Ocena:

Książka jest humorystycznym portretem brytyjskiej kultury, uchwycającym dziwactwa i idiosynkrazje bycia Brytyjczykiem, często z komediowym akcentem. Chociaż wielu uważa ją za zabawną i zrozumiałą, niektórzy uważają, że brakuje jej uroku wcześniejszych części serii.
Zalety:Książka jest bardzo chwalona za humor i wiarygodność, a wielu czytelników uważa ją za śmieszną. Jest uważana za świetny prezent, a czytelnicy doceniają geniusz autora w uchwyceniu brytyjskiej kultury.
Wady:Niektórzy czytelnicy zauważają, że książka jest mniejsza niż oczekiwano i zgłaszają błędy w druku, takie jak strony odwrócone do góry nogami. Kilka recenzji wskazuje, że późniejsze książki z serii wydają się tracić swój komediowy rozmach w porównaniu do wcześniejszych.
(na podstawie 15 opinii czytelników)
Very British Problems: The Most Awkward One Yet
Czy kiedykolwiek...
*Oglądałeś z przerażeniem, jak ktoś pomaga sobie z ostatnim pieczonym ziemniakiem?
*Pękałeś w pokrzywce na sugestię, byś „Przedstawił się...” nad Zoomem?
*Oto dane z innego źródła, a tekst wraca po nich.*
Lemma startswith_spec p s : startswith p s = true ↔ ∃ b, s = p +:+ b.
Proof.
  revert s. induction p as [|c p IH]; intros s; simpl.
  - split; [intros _; by exists s | done].
  - destruct s as [|d s].
    + split; [done | intros [b Hb]; by rewrite app_cons in Hb].
    + destruct (Ascii.eqb_spec c d) as [->|Hcd].
      * rewrite IH. split; intros [b Hb]; exists b.
        -- by rewrite app_cons, Hb.
        -- rewrite app_cons in Hb. by injection Hb.
      * split; [done | intros [b Hb]]. rewrite app_cons in Hb. congruence.
Qed.

Lemma contains_unfold p c s :
  contains p (String c s) = startswith p (String c s) || contains p s.
Proof. reflexivity. Qed.

Lemma contains_spec p s : contains p s = true ↔ Contains p s.
Proof.
  split.
  - induction s as [|c s IH]; simpl; intros H.
    + apply orb_true_iff in H as [H|H]; [|done].
      apply startswith_spec in H as [b ->]. by exists "", b.
    + apply orb_true_iff in H as [H|H].
      * apply startswith_spec in H as [b ->]. by exists "", b.
      * destruct (IH H) as (a & b & ->). by exists (String c a), b.
  - intros (a & b & ->). induction a as [|c a IH].
    + rewrite app_nil_l. destruct (p +:+ b) eqn:E; simpl; rewrite <- E;
        apply orb_true_iff; left; apply startswith_spec; by exists b.
    + rewrite app_cons, contains_unfold, IH. apply orb_true_r.
Qed.

Lemma not_contains p s : contains p s = false → ¬ Contains p s.
Proof. intros H ?%contains_spec. congruence. Qed.

Lemma EndsWith_app_r p a s : EndsWith p s → EndsWith p (a +:+ s).
Proof. intros [x ->]. exists (a +:+ x). by rewrite app_assoc. Qed.

Lemma EndsWith_refl p : EndsWith p p.
Proof. by exists "". Qed.

Lemma Contains_app_r p a s : Contains p s → Contains p (a +:+ s).
Proof. intros (x & y & ->). exists (a +:+ x), y. by rewrite app_assoc. Qed.

Lemma Contains_app_l p s b : Contains p s → Contains p (s +:+ b).
Proof.
  intros (x & y & ->). exists x, (y +:+ b). by rewrite !app_assoc.
Qed.

Lemma Contains_prefix p b : Contains p (p +:+ b).
Proof. by exists "", b. Qed.
End string_facts.

(** ** The builders leave the configuration alone *)

Lemma preserves_ret {A} (a : A) : preserves (mret a).
Proof. by intros cfg. Qed.

Lemma preserves_raise {A} (e : exn) : preserves (@raise A e).
Proof. by intros cfg. Qed.

Lemma preserves_bind {A B} (m : py A) (f : A → py B) :
  preserves m → (∀ a, preserves (f a)) → preserves (m ≫= f).
Proof.
  intros Hm Hf cfg. unfold mbind, py_bind.
  specialize (Hm cfg). destruct (m cfg) as [[a|e] cfg']; simpl in *; subst.
  - apply Hf.
  - done.
Qed.

Lemma preserves_dbs_db alias : preserves (dbs_db alias).
Proof. intros cfg. unfold dbs_db. by destruct (databases cfg !! alias). Qed.

Lemma preserves_config_default_timezone : preserves config_default_timezone.
Proof. by intros cfg. Qed.

Lemma preserves_timezone_or_default tz : preserves (timezone_or_default tz).
Proof.
  unfold timezone_or_default.
  destruct (truthy tz); [apply preserves_ret | apply preserves_config_default_timezone].
Qed.

Create HintDb preserves.
#[local] Hint Resolve preserves_ret preserves_raise preserves_dbs_db
  preserves_config_default_timezone preserves_timezone_or_default : preserves.

Ltac preserves_step :=
  first
    [ apply preserves_bind; [|intros ?]
    | progress eauto with preserves
    | match goal with |- preserves (match ?x with _ => _ end) => destruct x end ].

Lemma preserves_query_command_DB d tz e : preserves (query_command_DB d tz e).
Proof.
  destruct d; unfold query_command_DB, query_command_PostgreSQLDB,
    query_command_MysqlDB, query_command_SQLServerDB, query_command_SQLiteDB;
    repeat preserves_step.
Qed.
#[local] Hint Resolve preserves_query_command_DB : preserves.

Lemma preserves_query_command db tz e : preserves (query_command db tz e).
Proof. unfold query_command. repeat preserves_step. Qed.
#[local] Hint Resolve preserves_query_command : preserves.

Lemma preserves_copy_to_stdout_command db : preserves (copy_to_stdout_command db).
Proof.
  unfold copy_to_stdout_command, copy_to_stdout_command_DB,
    copy_to_stdout_command_PostgreSQLDB, copy_to_stdout_command_MysqlDB,
    copy_to_stdout_command_SQLServerDB, copy_to_stdout_command_SQLiteDB.
  repeat preserves_step.
Qed.
#[local] Hint Resolve preserves_copy_to_stdout_command : preserves.

Lemma preserves_copy_from_stdin_command db t csv hd dl q n tz :
  preserves (copy_from_stdin_command db t csv hd dl q n tz).
Proof.
  unfold copy_from_stdin_command, copy_from_stdin_command_DB,
    copy_from_stdin_command_PostgreSQLDB, copy_from_stdin_command_base.
  repeat preserves_step.
Qed.
#[local] Hint Resolve preserves_copy_from_stdin_command : preserves.

Lemma preserves_copy_command_resolved s t tbl tz :
  preserves (copy_command_resolved s t tbl tz).
Proof.
  unfold copy_command_resolved, copy_command_base,
    copy_command_PostgreSQLDB_PostgreSQLDB, copy_command_MysqlDB_PostgreSQLDB,
    copy_command_SQLServerDB_PostgreSQLDB, copy_command_SQLiteDB_PostgreSQLDB.
  repeat preserves_step.
Qed.
#[local] Hint Resolve preserves_copy_command_resolved : preserves.

Lemma preserves_copy_command s t tbl tz : preserves (copy_command s t tbl tz).
Proof. unfold copy_command. repeat preserves_step. Qed.

Lemma preserves_run_call c : preserves (run_call c).
Proof.
  destruct c; simpl; auto using preserves_copy_command with preserves.
Qed.

Lemma run_calls_id cs cfg : run_calls cs cfg = cfg.
Proof.
  induction cs as [|c cs IH]; simpl; [done|].
  by rewrite preserves_run_call.
Qed.

(** ** Running the monad *)

Lemma bind_returns {A B} (m : py A) (f : A → py B) cfg a :
  m cfg = (Returns a, cfg) → (m ≫= f) cfg = f a cfg.
Proof. intros H. unfold mbind, py_bind. by rewrite H. Qed.

Lemma bind_raises {A B} (m : py A) (f : A → py B) cfg e :
  m cfg = (Raises e, cfg) → (m ≫= f) cfg = (Raises e, cfg).
Proof. intros H. unfold mbind, py_bind. by rewrite H. Qed.

Lemma dbs_db_returns alias d cfg :
  databases cfg !! alias = Some d → dbs_db alias cfg = (Returns d, cfg).
Proof. intros H. unfold dbs_db. by rewrite H. Qed.

Lemma timezone_or_default_returns timezone cfg :
  ∃ tz, timezone_or_default timezone cfg = (Returns tz, cfg).
Proof.
  unfold timezone_or_default. destruct (truthy timezone); by eexists.
Qed.

(** On a descriptor every [query_command] returns a command. *)
Lemma query_command_DB_returns d timezone echo_queries cfg :
  ∃ s, query_command_DB d timezone echo_queries cfg = (Returns s, cfg).
Proof.
  destruct d as [db|db|db|db]; simpl; [|by eexists..].
  unfold query_command_PostgreSQLDB.
  destruct (timezone_or_default_returns timezone cfg) as [tz Htz].
  rewrite (bind_returns _ _ _ _ Htz). by eexists.
Qed.

Lemma copy_to_stdout_command_DB_returns d cfg :
  ∃ s, copy_to_stdout_command_DB d cfg = (Returns s, cfg).
Proof.
  destruct d as [db|db|db|db]; simpl;
    unfold copy_to_stdout_command_PostgreSQLDB, copy_to_stdout_command_MysqlDB,
      copy_to_stdout_command_SQLServerDB, copy_to_stdout_command_SQLiteDB, query_command.
  - destruct (query_command_DB_returns (PostgreSQL db) None false cfg) as [s Hs].
    rewrite (bind_returns _ _ _ _ Hs). by eexists.
  - destruct (query_command_DB_returns (Mysql db) None true cfg) as [s Hs].
    rewrite (bind_returns _ _ _ _ Hs). by eexists.
  - destruct (query_command_DB_returns (SQLServer db) None true cfg) as [s Hs].
    rewrite (bind_returns _ _ _ _ Hs). by eexists.
  - destruct (query_command_DB_returns (SQLite db) None true cfg) as [s Hs].
    rewrite (bind_returns _ _ _ _ Hs). by eexists.
Qed.

(** What the PostgreSQL loader returns: the query command, a line
    continuation, and the statement of [copy_sql] as the [--command]. *)
Lemma copy_from_stdin_command_PostgreSQLDB_eq db tbl csv hd dl q n tz cfg qc :
  query_command (PDb (PostgreSQL db)) tz true cfg = (Returns qc, cfg) →
  copy_from_stdin_command (PDb (PostgreSQL db)) tbl csv hd dl q n tz cfg
  = (Returns (qc +:+ line_continuation +:+ "      --command=" +:+ dquote
              +:+ copy_sql tbl csv hd dl q n +:+ dquote), cfg).
Proof.
  intros Hqc. simpl. unfold copy_from_stdin_command_PostgreSQLDB.
  by rewrite (bind_returns _ _ _ _ Hqc).
Qed.

(** On two descriptors the multimethod goes straight to the registrations
    on descriptor classes. *)
Lemma copy_command_on_descriptors s t tbl tz :
  copy_command (PDb s) (PDb t) tbl tz = copy_command_resolved (PDb s) (PDb t) tbl tz.
Proof. reflexivity. Qed.

(** An alias as the target is resolved before dispatch. *)
Lemma copy_command_alias_target s a t tbl tz cfg :
  databases cfg !! a = Some t →
  copy_command (PDb s) (PStr a) tbl tz cfg = copy_command (PDb s) (PDb t) tbl tz cfg.
Proof.
  intros Ha. simpl. by rewrite (bind_returns _ _ _ _ (dbs_db_returns _ _ _ Ha)).
Qed.

(** Two aliases are both resolved before dispatch. *)
Lemma copy_command_alias_both a s b t tbl tz cfg :
  databases cfg !! a = Some s → databases cfg !! b = Some t →
  copy_command (PStr a) (PStr b) tbl tz cfg = copy_command (PDb s) (PDb t) tbl tz cfg.
Proof.
  intros Ha Hb. simpl.
  rewrite (bind_returns _ _ _ _ (dbs_db_returns _ _ _ Ha)).
  by rewrite (bind_returns _ _ _ _ (dbs_db_returns _ _ _ Hb)).
Qed.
*Byłeś wyjątkowo dramatyczny podczas wcierania w sklepowy środek do dezynfekcji rąk, aby wszyscy wiedzieli, jak bardzo jesteś przyzwoity?
... to możesz cierpieć na BARDZO BRYTYJSKIE PROBLEMY.
Bardzo Brytyjskie Problemy ogarniają naród jak nigdy dotąd. Są w naszych domach, w naszych rozmowach telefonicznych, w kolejce do supermarketu, w naszych szkołach, kawiarniach, parkach, rzekach, miastach, wioskach, schowkach na rękawiczki, szufladach na skarpetki.... Zasadniczo są nieuniknione. Nie ma na nie szczepionki. Nie ma lekarstwa. Więc mamy to, utknęliśmy z chorobą brytyjskości w przewidywalnym czasie. Koszmar, prawda?
No cóż. Może być gorzej.
Nie jestem jednak pewien, w jaki sposób. Jakieś przemyślenia?
Pochwały dla BARDZO BRYTYJSKICH PROBLEMÓW.
„Przezabawny” Daily Express.
„Temple oddaje czuły i komiczny hołd czystemu dziwactwu bycia Brytyjczykiem” Good Book Guide.
„Świetny świąteczny wypełniacz pończoch” Weekend Sport.
„Doprowadziła nas do śmiechu przy herbacie Earl Grey” Bella.